ALMODOVAR EN 4 QUESTIONS
Rejoint pat téléphone à Madrid, j’ai pu poser 4 questions au réalisateur espagnol, que j’avais rencontré pour la première fois, il y a maintenant 30 ans.
«Je déteste la fiction autobiographique», déclare la mère dans Douleur etGloire. Comprenez-vous ce qu’elle veut dire?
Certainement. L’autofiction est un genre délicat, car on ne travaille pas seulement avec des éléments de sa propre vie, mais inévitablement avec les vies d’autres personnes aussi. J’aborde différents thèmes dans le film — la famille, les mères, le désir, la création, l’enfance — et ceux-ci sont tous aussi importants pour moi. Si vous les prenez tous ensemble, vous avez une bonne idée de ce qui me préoccupe. Ce que j’en pense.
Quelle est la part de véracité dans le film?
Je ne peux pas donner de pourcentage. Certaines choses sont authentiques, d’autres fictives. Je ne suis pas tombé follement amoureux d’un jeune maçon dans mon enfance, mais cela aurait pu arriver. Je n’ai jamais eu de conversation cruelle avec ma mère, mais cela aurait pu se passer aussi. Je n’ai jamais vécu dans une grotte, mais je sais quel effet cela fait de devoir déménager. Et comme le garçon dans le film, j’ai vécu dans un monde parallèle haut en couleur, même si l’Espagne d’après-guerre était surtout une grande misère. Le point de départ est ma réalité, et après cela devient de la fiction.
Ce film parle de la souffrance et de la réussite. Qu’est-ce que la réussite pour vous?

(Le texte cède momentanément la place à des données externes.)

Lemma HealthScoreDetails_whole_scores_witness :
  summary_color <$> HealthScoreDetails [point (Some "Oct") 70%float; point None 80%float]
  = Some green.
Proof.
  apply (HealthScoreDetails_whole_scores [point (Some "Oct") 70%float]
           (point None 80%float) 80); [lia | reflexivity].
Defined.

(** X18: [HealthScoreDetails] fails (it reads a field of [undefined])
    exactly on the empty series. *)
Theorem HealthScoreDetails_empty (healthscore : list HealthScorePoint) :
  HealthScoreDetails healthscore = None <-> healthscore = [].
Proof.
  unfold HealthScoreDetails. split.
  - destruct (last healthscore) eqn:E; [discriminate |].
    intros _. apply last_None. exact E.
  - intros ->. reflexivity.
Qed.

(** ** Rows and ticks *)

Lemma or_string_default (v : option string) (d : string) :
  d <> "" ->
  Js.or_string v d <> "" /\
  (Js.or_string v d = d <-> v = None \/ v = Some "" \/ v = Some d).
Proof.
  intros Hd. destruct v as [[|c s]|]; simpl.
  - split; [exact Hd | split; auto].
  - split; [discriminate | split].
    + intros H. right; right. f_equal. exact H.
    + intros [H|[H|H]]; try discriminate. injection H; auto.
  - split; [exact Hd | split; auto].
Qed.

Lemma or_string_dash (v : option string) :
  Js.or_string v "-" <> "" /\
  (Js.or_string v "-" = "-" <-> v = None \/ v = Some "" \/ v = Some "-").
Proof. apply or_string_default. discriminate. Qed.
(** * vue-cache-decorator: the [@Cache] property decorator (src/cache.ts)

    A shallow embedding of the decorator's pipeline: key resolution
    ([makeKey]), the value filters ([purgeExceptList], [purgeOnlyList],
    the [modifier] chosen by [Cache]), the merge of a stored value with the
    property's default ([merge], the [created] hook) and the registration of
    the change watcher.

    JavaScript values live in a heap of objects, because several properties
    are about reference identity (a clone must not alias its input). *)

From Stdlib Require Import ZArith Lia Ascii String.
From stdpp Require Import base option list strings gmap pretty.

Open Scope string_scope.
Open Scope list_scope.
Set Warnings "-register-all,-clear-no-such-hyp".

(** ** Values and the object heap *)

Module JS.

Abbreviation loc := nat (only parsing).

(** A JavaScript value: the primitives the decorator can meet in a cached
    property, or a reference to a plain object in the heap.  Numbers are
    never computed with, only moved around and tested for truthiness, so an
    integer payload stands for them.  A string is a sequence of code units,
    one [ascii] each: the texts of this model are those whose characters
    are one code unit wide and fit in a byte. *)
Inductive value : Type :=
  | VUndefined
  | VNull
  | VBool (b : bool)
  | VNumber (n : Z)
  | VString (s : string)
  | VRef (l : loc).

#[global] Instance value_eq_dec : EqDecision value.
Proof. solve_decision. Defined.

(** The own enumerable properties of a plain object, in insertion order. *)
Abbreviation props := (list (string * value)) (only parsing).

(** The heap: object [l] is the [l]-th cell; allocation appends a cell. *)
Abbreviation heap := (list (list (string * value))) (only parsing).

(** [typeof v] *)
Definition typeof (v : value) : string :=
  match v with
  | VUndefined => "undefined"
  | VNull => "object"
  | VBool _ => "boolean"
  | VNumber _ => "number"
  | VString _ => "string"
  | VRef _ => "object"
  end.

(** [!!v]: the value is truthy *)
Definition truthy (v : value) : bool :=
  match v with
  | VUndefined | VNull => false
  | VBool b => b
  | VNumber n => negb (n =? 0)%Z
  | VString s => negb (String.eqb s "")
  | VRef _ => true
  end.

La réussite a de nombreux visages. Pour le personnage, elle signifie pouvoir vivre dans un bel appartement avec de belles oeuvres d’art aux murs. Sa souffrance n’a donc rien à voir avec ce que beaucoup de gens doivent supporter. Elle est relative. Ma définition de la réussite, c’est d’avoir pu faire les films que je voulais faire. Ce n’était pas évident, car mes films sont extrêmement personnels.
DouleuretGloire parle d’un réalisateur qui frémit à l’idée qu’il ne pourra plus faire de films. À 70 ans, avez-vous cette crainte ?
La seule manière de vaincre les problèmes avec lesquels le personnage principal se débat dans le film, c’est de continuer à écrire. Et de dormir huit heures chaque nuit. Je travaille sur de nouveaux projets et il y a en ce moment deux idées que j’aimerais développer plus. Trouver des histoires n’est jamais un problème. Vous en trouvez des dizaines tous les jours dans les journaux. Le hic, c’est que ces histoires doivent réveiller quelque chose en moi, une passion qui me donne envie de m’y accrocher. Alors pour la suite des choses, on verra...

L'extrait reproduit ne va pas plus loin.